Compare the bugbear monster stat block to the PC race. You‘ll notice that the monster stat block has a feature called Brute that the PC race lacks, and the PC race has a feature called Long Arms that the monster stat block lacks. These sorts of discrepancies between NPC stat blocks and PC races are quite common, and the Ability Score Increase feature is no exception. Heck, the default commoner NPC stat block is human, but it has 10s across the board, so clearly neither the default human +1 to all ability scores nor the variant human +1 to 2 ability scores has been applied to it. Unless you’re assuming Commoners have 9s across the board by default, in which case do your dwarf commoners have 11 Con, 10 Wis or 11 Str and 9s in everything else?
The existence of exceptions doesn’t disprove a trend. Also, pretty sure that bugbear MM writeup was written before the PC writeup, and I’m pretty sure it has higher strength and Dex than most humans of a similar CR, and IIRC it does have longer reach than other medium critters, though that solution to the bugbear’s long ape like arms may have come later.
And the commoner block, IIRC, says “humanoid any”, not “humanoid human”. It has no ASI because it’s generic in the extreme.
Right, and my argument is that I don’t think Con score is a good way to define that for PCs.
Great, but let’s not pretend that what’s in the writeup is only there for PCs.
Neither am I, but you asked so I answered.
I didn’t ask what the rules are, however. “Not according to the rules” was not a remotely relevant reply.
That’s true, but at least it actually affects how halflings play instead of just changing their numbers when they do exactly the same stuff.
The math doesn’t affect how the character plays? I guess maybe we play differently.

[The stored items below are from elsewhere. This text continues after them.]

(** * ai-travel-planner: the feedback-driven itinerary store

    A shallow embedding of [SelfTrainingLLMSystem] (app.py) and of the
    sibling [DualStorageManager] / [DatabaseManager] paths it relies on,
    followed by the properties of the specification that concern it.

    Conventions of the embedding
    - Python [int] is [Z]; Python [float] is the kernel's binary64 [float];
      a value that may be either is a [pynum].
    - Python [str] is [string], one character per code point below 256.
      City names reach the store through [sanitize_city_input], which
      keeps ASCII letters, blanks and hyphens only.  Case is that of
      [str.title] and [str.lower] on these code points, accented letters
      included; the title of the micro sign and of y with diaeresis lies
      past code point 255, so what is stated of titles is stated of names
      that hold neither ([title_within_range]).
    - [int / int] raises OverflowError when the quotient is past the
      float range ([int_truediv]), as [float(int)] does.
    - A JSON object with a fixed set of keys is a record whose fields are
      options: [None] is a missing key (or, for [rating], a null value).
    - A Python exception is the [Raise] case of [Result]; a [try/except]
      is [try_except].  The flat files live in [World]; what the outside
      (primary backend, disk, clock, random generator) answers during one
      interaction is an [Env].
    - A row of the primary backend carries a [datetime] object, which
      [json.dump] refuses with [TypeError]; a record read from a flat file
      carries none. *)

From Stdlib Require Import ZArith QArith Floats Ascii String.
From stdpp Require Import gmap strings list sorting.

Local Open Scope Z_scope.

(** ** Python numbers *)

Module Py.

Inductive Exn :=
  | OverflowError
  | ZeroDivisionError
  | OSError
  | TypeError
  | DatabaseError.

Inductive Result (A : Type) :=
  | Ok (a : A)
  | Raise (e : Exn).
Arguments Ok {A} a.
Arguments Raise {A} e.

Inductive pynum :=
  | PyInt (z : Z)
  | PyFloat (f : float).

(** A [datetime.datetime] object, as the database driver returns one. *)
Inductive datetime :=
  | Datetime (isoformat : string).

(** Nearest binary64 (ties to even) of the rational [n / d], [0 <= n],
    [0 < d], with sign [s].  The quotient is taken with enough extra bits
    and a sticky bit, so that rounding it is rounding [n / d]. *)
Definition round_rational (s : bool) (n d : Z) : float :=
  if n =? 0 then SF2Prim (S754_zero s)
  else
    let k := 64 + Z.log2 d in
    let q := (n * 2 ^ k) / d in
    let r := (n * 2 ^ k) mod d in
    let m := 2 * q + (if r =? 0 then 0 else 1) in
    SF2Prim (binary_normalize prec emax (if s then - m else m) (- (k + 1)) s).

(** The largest magnitudes that still round to a finite binary64. *)
Definition float_overflow_bound : Z := 2 ^ 1024 - 2 ^ 970.

(** [float(z)] as [int + float] and friends perform it:
    correctly rounded, [OverflowError] past the largest finite value. *)
Definition float_of_int (z : Z) : Result float :=
  if Z.abs z <? float_overflow_bound
  then Ok (round_rational (z <? 0) (Z.abs z) 1)
  else Raise OverflowError.

(** [a / b] on two [int]s whose quotient is within the float range (the
    numerators here are lengths of strings held in memory). *)
Definition truediv (a b : Z) : float :=
  round_rational (xorb (a <? 0) (b <? 0)) (Z.abs a) (Z.abs b).

(** [a / b] on any two [int]s: [ZeroDivisionError] for a zero divisor,
    [OverflowError] when the quotient is past the largest finite value. *)
Definition int_truediv (a b : Z) : Result float :=
  if b =? 0 then Raise ZeroDivisionError
  else if Z.abs a <? float_overflow_bound * Z.abs b then Ok (truediv a b)
  else Raise OverflowError.

(** [min(a, b)]: the first argument unless the second is smaller. *)
Definition min_int_float (a : Z) (b : float) : pynum :=
  if PrimFloat.ltb b (round_rational (a <? 0) (Z.abs a) 1)
  then PyFloat b else PyInt a.

(** [a + b] with [a] an [int]. *)
Definition add_int (a : Z) (b : pynum) : Result pynum :=
  match b with
  | PyInt z => Ok (PyInt (a + z))
  | PyFloat f =>
      match float_of_int a with
      | Ok fa => Ok (PyFloat (PrimFloat.add fa f))
      | Raise e => Raise e
      end
  end.
(** The sum over hits taken, each once, from a list does not exceed the sum
    over the list, for a count that is not negative. *)
Lemma sumOver_incl (f : Hit -> Z) : forall l L,
  NoDup l -> incl l L -> (forall h, In h L -> 0 <= f h) ->
  sumOver f l <= sumOver f L.
Proof.
  induction l as [|x l IH]; intros L Hnd Hincl Hf.
  - change (sumOver f []) with 0. now apply sumOver_nonneg.
  - inversion Hnd as [|? ? Hnotin Hnd']; subst.
    destruct (in_split x L (Hincl x (or_introl eq_refl))) as [L1 [L2 ->]].
    assert (Hincl' : incl l (L1 ++ L2)).
    { intros y Hy. pose proof (Hincl y (or_intror Hy)) as HyL.
      apply in_app_or in HyL as [HyL|[Heq|HyL]]; apply in_or_app; auto.
      subst. contradiction. }
    assert (Hf' : forall h, In h (L1 ++ L2) -> 0 <= f h).
    { intros h Hh. apply Hf. apply in_app_or in Hh as [Hh|Hh]; apply in_or_app; auto.
      right. now right. }
    specialize (IH (L1 ++ L2) Hnd' Hincl' Hf').
    rewrite sumOver_app in *. rewrite !sumOver_cons. lia.
Qed.

(** X13. A constructed QueryPath holds every hit at most once, holds only
    hits of its query, so no more hits than the query has, and [queryStart]
    is the least query start among its hits. *)
Theorem QueryPath_new_hits_distinct (sort : list Hit -> list Hit) (path : Path)
    (query : Query) :
  (forall l, Permutation (sort l) l) ->
  NoDup (m_hits (QueryPath_new sort path query))
  /\ (List.length (m_hits (QueryPath_new sort path query)) <= List.length (getHits query))%nat
  /\ (forall h, In h (m_hits (QueryPath_new sort path query)) ->
        In h (getHits query)
        /\ queryStart (QueryPath_new sort path query) <= m_queryStart h).
Proof.
  intros Hperm.
  assert (Hsort : forall l h, In h (sort l) -> In h l).
  { intros l h Hh. eapply Permutation_in; [apply Hperm|exact Hh]. }
  destruct (QueryPath_new_invariant sort path query Hsort) as [Hsorted Hadm].
  cbv zeta in Hsorted, Hadm.
  pose proof (StronglySorted_queryStartLt_NoDup _ Hsorted) as Hnd.
  assert (Hincl : incl (m_hits (QueryPath_new sort path query)) (getHits query)).
  { intros h Hh. apply (Hadm h Hh). }
  split; [exact Hnd|]. split; [now apply NoDup_incl_length|].
  intros h Hh. split; [now apply Hincl|].
  unfold queryStart. destruct (m_hits (QueryPath_new sort path query)) as [|first rest];
    [destruct Hh|].
  cbn [front hd_error]. destruct Hh as [<-|Hh]; [lia|].
  apply StronglySorted_inv in Hsorted as [_ Hall].
  rewrite Forall_forall in Hall. specialize (Hall h Hh). unfold queryStartLt in Hall. lia.
Qed.

Lemma QueryPath_new_hits_distinct_witness :
  NoDup (m_hits (QueryPath_new sortByQueryStart examplePath exampleQuery))
  /\ (List.length (m_hits (QueryPath_new sortByQueryStart examplePath exampleQuery))
      <= List.length (getHits exampleQuery))%nat
  /\ (forall h, In h (m_hits (QueryPath_new sortByQueryStart examplePath exampleQuery)) ->
        In h (getHits exampleQuery)
        /\ queryStart (QueryPath_new sortByQueryStart examplePath exampleQuery)
           <= m_queryStart h).
Proof.
  exact (QueryPath_new_hits_distinct sortByQueryStart examplePath exampleQuery
           sortByQueryStart_perm).
Defined.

But leaving that aside, I’m not swayed by the argument even taken as it is. The ASI matters because it is part of defining the
race.
Look, the bottom line for me is this. The writeup is the conception of the race of people, and conceptually those ASIs
matter. They tell us more than anything else, before ever sitting down and rolling any dice, how to conceptualise each people. Players can skim the two main dwarf subraces and grok what niche they fill, both as a race and in relation to eachother, and that is partly because the Mountain Dwarf gets +2 strength (where other subraces only get +1!) and Hill Dwarves get +1 Con.